── Data to use ──
(** C5: the counter is the number of services.  After any sequence of
    requests from the empty store, the [services_count] of every customer is
    the number of successful [create_service] calls made for that customer,
    and is the number of service rows that reference it.  A customer that
    has just been added has the count 0, a successful [create_service] raises
    the count of its customer by exactly one, and no request lowers any
    count. *)
Theorem services_count_counts_services rs c :
  In c (customers (snd (serve_list rs empty_db))) ->
  (Customer.services_count c
   = Z.of_nat (created_for (Customer.id c) rs (fst (serve_list rs empty_db)))
   /\
   Customer.services_count c
   = Z.of_nat (List.length
                 (customer_services (snd (serve_list rs empty_db)) c))) /\
  (forall today n f fa ni sh bs a db db',
     run (add_customer today n f fa ni sh bs a) db
     = (Returned "Customer added successfully.", db') ->
     exists c',
       query_customer db' (str_int (next_id (map Customer.id (customers db))))
       = Some c' /\
       Customer.services_count c' = 0) /\
  (forall cid ph sn db db' k,
     run (create_service cid ph sn) db
     = (Returned "Service created successfully.", db') ->
     text_key cid = Some k ->
     count_of db' k = count_of db k + 1) /\
  (forall r db k, count_of db k <= count_of (snd (serve r db)) k).
Proof.
  intros I. split; [|split; [|split]].
  - assert (reachable (snd (serve_list rs empty_db))) as R by now exists rs.
    pose proof (find_NoDup _ _ (reachable_NoDup _ R) I) as F.
    destruct (serve_list_counts rs empty_db (Customer.id c)) as [C S].
    unfold count_of in C at 1. rewrite F in C.
    change (count_of empty_db (Customer.id c)) with 0 in C.
    change (services_of empty_db (Customer.id c)) with (@nil Service.t) in S.
    unfold customer_services. unfold services_of in S.
    cbn [List.length] in S. rewrite S. lia.
  - intros today n f fa ni sh bs a db db'. rewrite run_add_customer.
    destruct (strptime bs) as [b|e]; [|discriminate].
    destruct (age today b <? 18); [discriminate|].
    intros [= <-]. eexists. split; [apply query_inserted_customer|].
    reflexivity.
  - intros cid ph sn db db' k E L.
    destruct (serve_counts (CreateService cid ph sn) db k) as [C _].
    unfold serve, handler in C. rewrite E in C. cbn [fst snd created] in C.
    rewrite L, Z.eqb_refl in C. exact C.
  - intros r db k. destruct (serve_counts r db k) as [C _]. lia.
Qed.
───
Activity. Nothing before the line holding "- intros r db" belongs in the answer. Repeat that line and the rest of the listing exactly.

Your solution.
  - intros r db k. destruct (serve_counts r db k) as [C _]. lia.
Qed.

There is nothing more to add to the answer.